Author : Emily Dickinson
Publisher :
Page : 168 pages
File Size : 15,58 MB
Release : 1890
Category : American poetry
ISBN :
Author : Carlton Lowenberg
Publisher : Scarecrow Press
Page : 248 pages
File Size : 20,80 MB
Release : 1992
Category : Literary Criticism
ISBN :
Emily Dickinson's astonishingly original poems, with their keen imagery and highly charged but economically expressed emotion, have inspired numerous composers to set them to music. This book provides a detailed inventory of 1,615 musical settings of Emily Dickinson's texts, by 276 composers, written between 1896 and 1991.
Author : Martha Ackmann
Publisher : W. W. Norton & Company
Page : 280 pages
File Size : 41,26 MB
Release : 2020-02-25
Category : Biography & Autobiography
ISBN : 0393609316
A New York Times Book Review Editors’ Choice, this engaging, insightful portrayal of Emily Dickinson sheds new light on one of American literature’s most enigmatic figures. On August 3, 1845, young Emily Dickinson declared, “All things are ready” and with this resolute statement, her life as a poet began. Despite spending her days almost entirely “at home” (the occupation listed on her death certificate), Dickinson’s interior world was extraordinary. She loved passionately, was hesitant about publication, embraced seclusion, and created 1,789 poems that she tucked into a dresser drawer. In These Fevered Days, Martha Ackmann unravels the mysteries of Dickinson’s life through ten decisive episodes that distill her evolution as a poet. Ackmann follows Dickinson through her religious crisis while a student at Mount Holyoke, which prefigured her lifelong ambivalence toward organized religion and her deep, private spirituality. We see the poet through her exhilarating frenzy of composition, through which we come to understand her fiercely self-critical eye and her relationship with sister-in-law and first reader, Susan Dickinson. Contrary to her reputation as a recluse, Dickinson makes the startling decision to ask a famous editor for advice, writes anguished letters to an unidentified “Master,” and keeps up a lifelong friendship with writer Helen Hunt Jackson. At the peak of her literary productivity, she is seized with despair in confronting possible blindness. Utilizing thousands of archival letters and poems as well as never-before-seen photos, These Fevered Days constructs a remarkable map of Emily Dickinson’s inner life. Together, these ten days provide new insights into her wildly original poetry and render an “enjoyable and absorbing” (Scott Bradfield, Washington Post) portrait of American literature’s most enigmatic figure.

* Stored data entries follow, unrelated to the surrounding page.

(* ===== verification/Plugins.v ===== *)
(** * Plugins

    Models [src/src/plugins.rs]: the attachments of one cache and their teardown,
    as a step relation. A thread is one call of the host: an event that is
    captured and delivered, an attachment, the stop of a registration, [stop_all]
    or [shutdown]. A label runs one atomic access of a thread: a lock's critical
    section, an atomic load or store, or the return of user code, whose result
    the label gives. [shutdown] waits on the scopes of [Activity.v] and on the
    [Notify] of each attachment. A panic of user code is the error [external]
    makes of it. The host lives while its threads run, and its own drop is one
    more [stop_all].

    [PluginBooks] counts the leases and stages of each attachment, [HostBooks]
    is the invariant of the host, [PluginsTheorems] what follows from both. *)
From S2P Require Import Prelude.

(** ** Data *)
Inductive PluginStage := PS_Start | PS_Event | PS_Stop.
Inductive PluginError :=
| BlankName | HostStopped | EventsAlreadyAttached | MissingRuntime | Failure (stage : PluginStage) | Panicked (stage : PluginStage).
Inductive PluginObservations := OB_Logical | OB_All.
#[export] Instance PluginObservations_eq_dec : EqDecision PluginObservations.
Proof. solve_decision. Defined.
Inductive PluginStopOutcome := SO_Stopped | SO_Pending | SO_AlreadyStopped.
Inductive NotificationSelection := Every | Legacy | Observers.
Definition selects (self : NotificationSelection) (observations : PluginObservations) : bool :=
  match self, observations with
  | Every, _ | Legacy, OB_Logical | Observers, OB_All => true
  | Legacy, OB_All | Observers, OB_Logical => false
  end.
(** C3 (as amended).  Whatever string the model answers with, the empty
    string included, [generateTweets] of each of the three provider classes
    returns between one and three tweets: the lines that pass the filter are
    cut to three, and the three fixed placeholder tweets stand in when no
    line passes.  The first part bounds the parsing of any answer and any
    tweets a provider returns; the other three say that a provider that is
    configured and gets an answer returns the parsing of that answer. *)
Theorem generateTweets_one_to_three :
  (forall content, 1 <= List.length (Providers.tweetsOfContent content) <= 3)
  /\ (forall p summary c w tweets w',
        AIProviderInterface.generateTweets (Providers.providers p) summary c w
          = (Ok tweets, w') ->
        1 <= List.length tweets <= 3)
  /\ (forall e t w summary content,
        Providers.GeminiProvider.isAvailable e = true ->
        gemini_generateContent e t Providers.CONFIG_GEMINI_MODEL
          (Providers.getTweetPrompt summary) = Ok content ->
        fst (Providers.GeminiProvider.generateTweets summary {| env := e; task := t |} w)
          = Ok (Providers.tweetsOfContent content))
  /\ (forall e t w summary model answer,
        Providers.GroqProvider.isAvailable e = true ->
        groq_selectedModel w = Some model -> model <> [] ->
        groq_chat_create e t model (Providers.getTweetPrompt summary)
          Providers.MAX_TOKENS_TWEETS = Ok answer ->
        fst (Providers.GroqProvider.generateTweets summary {| env := e; task := t |} w)
          = Ok (Providers.tweetsOfContent (or_default answer [])))
  /\ (forall e t w summary model content,
        ollama_selectedModel w = Some model -> model <> [] ->
        ollama_generate e t model (Providers.getTweetPrompt summary) = Ok content ->
        fst (Providers.OllamaProvider.generateTweets summary {| env := e; task := t |} w)
          = Ok (Providers.tweetsOfContent content)).
Proof.
  split; [exact tweetsOfContent_length|].
  split.
  { intros p summary c w tweets w' H.
    destruct (@provider_generateTweets_ok _ _ _ _ _ _ H) as [content ->].
    apply tweetsOfContent_length. }
  split; [exact GeminiProvider_generateTweets_answer|].
  split; [exact GroqProvider_generateTweets_answer|].
  exact OllamaProvider_generateTweets_answer.
Qed.

(** The theorem at work: an empty answer gives the three placeholders with
    each provider, and what comes back has three entries. *)
Lemma generateTweets_one_to_three_witness :
  fst (Providers.GeminiProvider.generateTweets (js "news")
         (mainCtx (geminiEnv (Ok []))) Providers.initialWorld)
    = Ok (Providers.tweetsOfContent [])
  /\ fst (Providers.GroqProvider.generateTweets (js "news")
            (mainCtx (groqEnv (Ok None) (Ok None)))
            (selectedWorld (js "llama3-8b-8192") (js "llama2")))
    = Ok (Providers.tweetsOfContent [])
  /\ fst (Providers.OllamaProvider.generateTweets (js "news")
            (mainCtx (ollamaEnv (Ok [])))
            (selectedWorld (js "llama3-8b-8192") (js "llama2")))
    = Ok (Providers.tweetsOfContent [])
  /\ 1 <= List.length Providers.placeholderTweets <= 3.
Proof.
  destruct generateTweets_one_to_three as (Hlen & Hany & Hgemini & Hgroq & Hollama).
  split.
  { apply Hgemini; reflexivity. }
  split.
  { apply (Hgroq _ _ _ _ (js "llama3-8b-8192") None);
      [reflexivity | reflexivity | discriminate | reflexivity]. }
  split.
  { apply (Hollama _ _ _ _ (js "llama2") []);
      [reflexivity | discriminate | reflexivity]. }
  apply (Hany gemini (js "news") (mainCtx (geminiEnv (Ok []))) Providers.initialWorld
              Providers.placeholderTweets
              (snd (Providers.GeminiProvider.generateTweets (js "news")
                      (mainCtx (geminiEnv (Ok []))) Providers.initialWorld))).
  vm_compute. reflexivity.
Defined.

(** C3 as stated fails on the function-based module: an empty answer is
    not JSON and has no line that starts with a quote, so
    [generateTweetsWithGemini] returns no tweet at all; and the [tweets] of a
    JSON answer are returned uncut, here four of them. *)
Lemma generateTweets_function_based_counterexample :
  fst (ProvidersV1.AIProviderManager.generateTweets gemini (js "news")
         (mainCtx (geminiEnv (Ok []))) ProvidersV1.initialWorld)
    = Ok (JArr [])
  /\ fst (ProvidersV1.AIProviderManager.generateTweets gemini (js "news")
            (mainCtx (geminiEnv (Ok (jsq "{`tweets`:[`a`,`b`,`c`,`d`]}"))))
            ProvidersV1.initialWorld)
    = Ok (JArr [JStr (js "a"); JStr (js "b"); JStr (js "c"); JStr (js "d")]).
Proof. split; vm_compute; reflexivity. Qed.

(** ** Trending topics *)

Lemma firstn_3_length_pos {A} (l : list A) :
  0 < List.length l -> 1 <= List.length (firstn 3 l) <= 3.
Proof.
  intros H. split; [|apply firstn_le_length].
  destruct l; simpl in *; lia.
Qed.

Lemma GroqProvider_topicsOfContent_length e content :
  exists items,
    Providers.GroqProvider.topicsOfContent e content = JArr items
    /\ 1 <= List.length items <= 3.
Proof.
  unfold Providers.GroqProvider.topicsOfContent.
  destruct (Providers.GroqProvider.topicsOfJsonArray e content) as [topics|] eqn:Hjson.
  - unfold Providers.GroqProvider.topicsOfJsonArray in Hjson.
    destruct (JSON_parse e content) as [parsed|]; [|discriminate].
    destruct (get_prop parsed (js "topics")) as [[| | | | |items|]|]; try discriminate.
    destruct (Nat.ltb_spec 0 (List.length items)) as [Hpos|]; [|discriminate].
    inversion Hjson; subst. eexists; split; [reflexivity|].
    apply firstn_3_length_pos; assumption.
  - unfold Providers.GroqProvider.topicsOfText.
    set (topics := map _ _).
    destruct (Nat.eqb_spec (List.length topics) 0) as [Hz|Hnz].
    + eexists; split; [reflexivity|]. simpl. lia.
    + eexists; split; [reflexivity|].
      apply firstn_3_length_pos; lia.
Qed.

Lemma GroqProvider_getTrendingTopics_answer e t w model answer :
  Providers.GroqProvider.isAvailable e = true ->
  groq_selectedModel w = Some model -> model <> [] ->
  groq_chat_create e t model Providers.trendingPrompt_text
    Providers.MAX_TOKENS_TRENDING = Ok answer ->
  fst (Providers.GroqProvider.getTrendingTopics {| env := e; task := t |} w)
  = Ok (Providers.GroqProvider.topicsOfContent e (or_default answer [])).
Proof.
  intros Ha Hm Hne Hc.
  unfold Providers.GroqProvider.getTrendingTopics, Providers.GroqProvider.requireModel,
    Providers.GroqProvider.complete.
  unfold_monad. simpl. rewrite Ha. simpl. rewrite Hm.
  rewrite (@str_truthy_nonempty _ Hne). simpl. rewrite Hc. reflexivity.
Qed.

Lemma GeminiProvider_getTrendingTopics_answer e t w content :
  Providers.GeminiProvider.isAvailable e = true ->
  gemini_generateContent e t Providers.CONFIG_GEMINI_MODEL
    Providers.trendingPrompt_json = Ok content ->
  fst (Providers.GeminiProvider.getTrendingTopics {| env := e; task := t |} w)
  = Ok (Providers.topicsOfJson e content Providers.GeminiProvider.fallbackTopics).
Proof.
  intros Ha Hc.
  unfold Providers.GeminiProvider.getTrendingTopics, Providers.GeminiProvider.generateContent.
  unfold_monad. simpl. rewrite Ha. simpl. rewrite Hc. reflexivity.
Qed.
Lemma messages_accepted (rt : Runtime) (w : World) (request : Request)
  (ct : pystr) (tr : list event) :
  headers request !! "Content-Type" = Some ct ->
  str_contains (lit "application/json") ct = true ->
  messages rt w request tr =
    match request_json request with
    | Raise e => (Raise e, tr ++ [ReadJson])
    | Return b =>
        match deserialize w b with
        | Raise e => (Raise e, tr ++ [ReadJson; Deserialize b])
        | Return a =>
            match process_activity w a (auth_header_of request)
                    (on_message_activity rt w)
                    (tr ++ [ReadJson; Deserialize b]) with
            | (Raise e, tr') =>
                (Return (error_body (str_of_exn rt e), 500%Z),
                 tr' ++ [LogError (lit "Error processing activity: "
                                   ++ str_of_exn rt e)])
            | (Return (Some r), tr') =>
                (Return (jsonify (ir_body r), ir_status r), tr')
            | (Return None, tr') => (Return (TextBody [], 200%Z), tr')
            end
        end
    end.
Proof.
  intros H Hc. unfold messages, headers_getitem. rewrite H, bind_lift, Hc.
  unfold bind at 1 2, emit at 1, lift at 1.
  destruct (request_json request) as [b | e]; [| reflexivity].
  unfold bind at 1 2, emit at 1, lift at 1.
  rewrite <- app_assoc. simpl.
  destruct (deserialize w b) as [a | e]; [| reflexivity].
  unfold try_except, bind at 1. fold (auth_header_of request).
  destruct (process_activity w a (auth_header_of request) _ _)
    as [[[r |] | e] tr']; reflexivity.
Qed.

(** Once the gate is passed, whatever happens leaves [ReadJson] on the
    trace. *)
Lemma messages_accepted_reads_json (rt : Runtime) (w : World)
  (request : Request) (ct : pystr) :
  headers request !! "Content-Type" = Some ct ->
  str_contains (lit "application/json") ct = true ->
  In ReadJson (snd (messages rt w request [])).
Proof.
  intros H Hc. rewrite (messages_accepted rt w request ct [] H Hc). simpl.
  destruct (request_json request) as [b | e]; [| simpl; auto].
  destruct (deserialize w b) as [a | e]; [| simpl; auto].
  destruct (extends_process_activity w a (auth_header_of request)
              (on_message_activity rt w)
              (extends_on_message_activity rt w) [ReadJson; Deserialize b])
    as [new Hnew].
  destruct (process_activity _ _ _ _ _) as [[[r |] | e] tr'];
    simpl in Hnew; subst tr'; simpl; auto.
Qed.
(** X18. The writer of the poller reads the first feature only: the
    features after it do not matter.  Without the key [features], or
    with a falsy value there, it only warns; a document that is not an
    object raises [AttributeError] with no effect. *)
Theorem poller_reads_first_feature_only m loc_name t :
  (forall first rest,
      dict_get "features" m = Some (JArr (first :: rest)) ->
      write_to_influx net cfg (JObj m) loc_name t
      = write_to_influx net cfg (JObj [("features", JArr [first])])
          loc_name t)
  /\ ((dict_get "features" m = None
       \/ exists v, dict_get "features" m = Some v /\ truthy v = false) ->
      write_to_influx net cfg (JObj m) loc_name t
      = (Done tt, t ++ [EvPrint (NoData loc_name)]))
  /\ (forall data, (forall m', data <> JObj m') ->
                   write_to_influx net cfg data loc_name t
                   = (Failed (Py AttributeError), t)).
Proof.
  split; [|split].
  - intros first rest H. unfold write_to_influx, bind, get_default.
    rewrite H. reflexivity.
  - intros [H|(v & H & Hv)]; unfold write_to_influx, bind, get_default;
      rewrite H; simpl; [reflexivity|].
    now rewrite Hv.
  - intros data Hd. destruct data; try reflexivity. now destruct (Hd m0).
Qed.

(** X19. What happens to one hourly value of the poller.  Without a
    timestamp or without a value it is passed over with no effect.
    Otherwise: a value that [float] rejects with [ValueError] or
    [TypeError] is reported and not counted, and the loop goes on; any
    other exception of [float] leaves the loops; a number is written,
    and counted when the store accepts it; a write that fails with
    [ValueError] or [TypeError] is reported and not counted, and any
    other failure of the write leaves the loops. *)
Theorem poller_value_written_reported_or_passed loc_name var_name m written
  t :
  let ts := lookup "timeInstant" m in
  let v := lookup "value" m in
  let run := write_value net cfg loc_name var_name (JObj m) written t in
  let point x := mkWeatherPoint "weather" loc_name var_name x ts in
  let write x refused :=
    EvWrite (INFLUX_BUCKET cfg) (INFLUX_ORG cfg) (point x) refused in
  let outcome_of x :=
    store net t (INFLUX_BUCKET cfg) (INFLUX_ORG cfg) (point x) in
  (ts = JNull \/ v = JNull -> run = (Done written, t))
  /\ (ts <> JNull -> v <> JNull ->
      (forall e, py_float v = Raise e ->
                 value_or_type_error (Py e) = true ->
                 run = (Done written,
                        t ++ [EvPrint (NotWritten var_name v (Py e))]))
      /\ (forall e, py_float v = Raise e ->
                    value_or_type_error (Py e) = false ->
                    run = (Failed (Py e), t))
      /\ (forall x, py_float v = Ok x -> outcome_of x = None ->
                    run = (Done (written + 1)%Z, t ++ [write x None]))
      /\ (forall x e, py_float v = Ok x -> outcome_of x = Some e ->
                      value_or_type_error e = true ->
                      run = (Done written,
                             t ++ [write x (Some e);
                                   EvPrint (NotWritten var_name v e)]))
      /\ (forall x e, py_float v = Ok x -> outcome_of x = Some e ->
                      value_or_type_error e = false ->
                      run = (Failed e, t ++ [write x (Some e)]))).
Proof.
  intros ts v run point write outcome_of.
  assert (Hnone : forall x, is_not_none x = false <-> x = JNull)
    by (intros []; simpl; split; congruence).
  subst run. rewrite write_value_cases. cbv zeta.
  subst ts v point write outcome_of. cbv beta. split.
  - intros [H|H]; apply Hnone in H; rewrite H;
      [reflexivity|now rewrite Bool.orb_true_r].
  - intros Hts Hv.
    destruct (is_not_none (lookup "timeInstant" m)) eqn:E1;
      [|now apply Hnone in E1].
    destruct (is_not_none (lookup "value" m)) eqn:E2;
      [|now apply Hnone in E2].
    cbn [negb orb].
    repeat split.
    + intros e -> ->. reflexivity.
    + intros e -> ->. reflexivity.
    + intros x -> ->. reflexivity.
    + intros x e -> -> ->. reflexivity.
    + intros x e -> -> ->. reflexivity.
Qed.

Author : Michael A. Stusser
Publisher : Penguin
Page : 308 pages
File Size : 33,98 MB
Release : 2007
Category : Humor
ISBN : 9780143112273
An ingenious assortment of "interviews" with some of the world's most famous--and late--personalities asks probing questions about their lives, anchievements, and more in dialogues with Alexander the Great, Emily Dickinson, Albert Einstein, Nostradamus, Thomas Jefferson, Caligula, Beethoven, Buddha, Edgar Allan Poe, Leonardo da Vinci, Joan of Arc, and many others. Original. 45,000 first printing.